======== Recorded information ========
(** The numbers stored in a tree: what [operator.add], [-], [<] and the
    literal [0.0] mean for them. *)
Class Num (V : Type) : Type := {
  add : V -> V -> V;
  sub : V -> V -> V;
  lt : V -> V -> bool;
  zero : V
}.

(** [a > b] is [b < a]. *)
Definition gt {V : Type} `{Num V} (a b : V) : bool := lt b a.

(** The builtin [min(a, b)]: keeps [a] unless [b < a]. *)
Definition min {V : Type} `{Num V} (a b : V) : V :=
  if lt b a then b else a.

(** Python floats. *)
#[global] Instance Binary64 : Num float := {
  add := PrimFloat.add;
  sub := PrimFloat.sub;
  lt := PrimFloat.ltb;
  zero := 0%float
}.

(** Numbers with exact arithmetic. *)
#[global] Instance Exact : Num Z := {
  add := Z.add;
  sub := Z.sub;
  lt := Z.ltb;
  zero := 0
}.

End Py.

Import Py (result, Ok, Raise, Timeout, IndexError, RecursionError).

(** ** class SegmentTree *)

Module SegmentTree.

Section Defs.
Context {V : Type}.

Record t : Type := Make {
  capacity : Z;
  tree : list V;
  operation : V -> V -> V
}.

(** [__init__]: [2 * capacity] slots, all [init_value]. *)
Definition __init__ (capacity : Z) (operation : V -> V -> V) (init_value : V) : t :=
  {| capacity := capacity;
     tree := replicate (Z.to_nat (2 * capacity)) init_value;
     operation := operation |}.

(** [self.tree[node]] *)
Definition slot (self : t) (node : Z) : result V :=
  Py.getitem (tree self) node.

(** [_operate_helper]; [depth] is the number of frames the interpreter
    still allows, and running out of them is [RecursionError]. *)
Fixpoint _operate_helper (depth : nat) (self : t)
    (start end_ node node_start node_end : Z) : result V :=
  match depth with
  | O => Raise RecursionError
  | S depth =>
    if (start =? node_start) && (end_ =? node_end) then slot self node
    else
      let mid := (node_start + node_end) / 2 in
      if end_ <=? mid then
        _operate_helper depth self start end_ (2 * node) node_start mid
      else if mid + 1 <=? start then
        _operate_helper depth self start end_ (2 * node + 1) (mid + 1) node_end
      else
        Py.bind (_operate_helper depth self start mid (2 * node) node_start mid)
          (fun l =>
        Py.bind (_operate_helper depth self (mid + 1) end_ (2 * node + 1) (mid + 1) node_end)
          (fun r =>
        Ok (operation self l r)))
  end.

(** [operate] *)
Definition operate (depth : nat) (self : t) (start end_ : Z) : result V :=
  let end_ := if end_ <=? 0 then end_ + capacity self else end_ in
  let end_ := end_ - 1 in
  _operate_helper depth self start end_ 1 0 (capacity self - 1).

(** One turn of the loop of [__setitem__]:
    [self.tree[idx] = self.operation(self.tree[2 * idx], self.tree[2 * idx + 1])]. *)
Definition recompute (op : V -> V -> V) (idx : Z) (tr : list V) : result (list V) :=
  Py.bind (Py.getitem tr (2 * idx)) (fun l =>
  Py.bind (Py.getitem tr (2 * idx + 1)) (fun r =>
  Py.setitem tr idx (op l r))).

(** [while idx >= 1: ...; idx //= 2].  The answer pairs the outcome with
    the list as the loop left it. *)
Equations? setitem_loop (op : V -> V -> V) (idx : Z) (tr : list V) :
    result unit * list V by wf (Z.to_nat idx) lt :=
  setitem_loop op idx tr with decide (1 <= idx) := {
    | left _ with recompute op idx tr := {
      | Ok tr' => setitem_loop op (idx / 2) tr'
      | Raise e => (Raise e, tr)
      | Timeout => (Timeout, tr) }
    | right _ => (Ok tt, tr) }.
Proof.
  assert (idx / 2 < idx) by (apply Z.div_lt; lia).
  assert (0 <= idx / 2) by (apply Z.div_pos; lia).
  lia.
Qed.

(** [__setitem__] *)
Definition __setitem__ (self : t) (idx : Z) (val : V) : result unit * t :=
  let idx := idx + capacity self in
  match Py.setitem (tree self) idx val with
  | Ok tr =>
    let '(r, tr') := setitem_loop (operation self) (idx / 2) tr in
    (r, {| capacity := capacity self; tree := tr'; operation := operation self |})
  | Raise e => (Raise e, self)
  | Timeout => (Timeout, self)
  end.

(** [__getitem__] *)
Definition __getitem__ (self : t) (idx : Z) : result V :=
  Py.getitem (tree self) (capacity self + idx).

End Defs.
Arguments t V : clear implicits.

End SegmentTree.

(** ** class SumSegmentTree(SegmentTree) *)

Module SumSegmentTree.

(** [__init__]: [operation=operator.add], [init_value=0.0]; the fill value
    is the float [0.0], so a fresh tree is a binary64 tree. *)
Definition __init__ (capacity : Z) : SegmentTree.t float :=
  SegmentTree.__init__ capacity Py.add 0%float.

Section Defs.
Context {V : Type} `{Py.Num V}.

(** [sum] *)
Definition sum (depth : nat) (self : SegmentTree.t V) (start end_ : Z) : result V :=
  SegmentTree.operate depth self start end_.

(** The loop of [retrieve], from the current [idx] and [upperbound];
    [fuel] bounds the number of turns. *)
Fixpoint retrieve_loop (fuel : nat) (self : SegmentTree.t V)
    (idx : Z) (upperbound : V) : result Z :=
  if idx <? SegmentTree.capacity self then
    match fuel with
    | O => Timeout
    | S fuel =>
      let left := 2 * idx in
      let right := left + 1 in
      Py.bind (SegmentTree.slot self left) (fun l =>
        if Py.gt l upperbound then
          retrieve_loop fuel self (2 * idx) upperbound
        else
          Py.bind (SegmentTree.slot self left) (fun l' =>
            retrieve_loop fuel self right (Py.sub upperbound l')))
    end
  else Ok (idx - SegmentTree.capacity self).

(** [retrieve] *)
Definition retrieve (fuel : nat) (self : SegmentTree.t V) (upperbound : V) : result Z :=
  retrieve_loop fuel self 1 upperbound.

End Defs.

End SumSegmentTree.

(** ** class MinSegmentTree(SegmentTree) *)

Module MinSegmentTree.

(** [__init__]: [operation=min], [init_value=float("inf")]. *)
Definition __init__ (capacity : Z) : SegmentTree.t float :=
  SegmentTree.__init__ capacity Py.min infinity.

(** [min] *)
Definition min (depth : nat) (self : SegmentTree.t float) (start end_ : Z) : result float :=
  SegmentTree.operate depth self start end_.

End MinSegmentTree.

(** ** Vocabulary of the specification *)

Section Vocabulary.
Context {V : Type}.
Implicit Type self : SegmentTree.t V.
========
What is required:
Within the records above, determine how many lines contain the word "unit". Respond with that number and no other text.

Expected answer:
2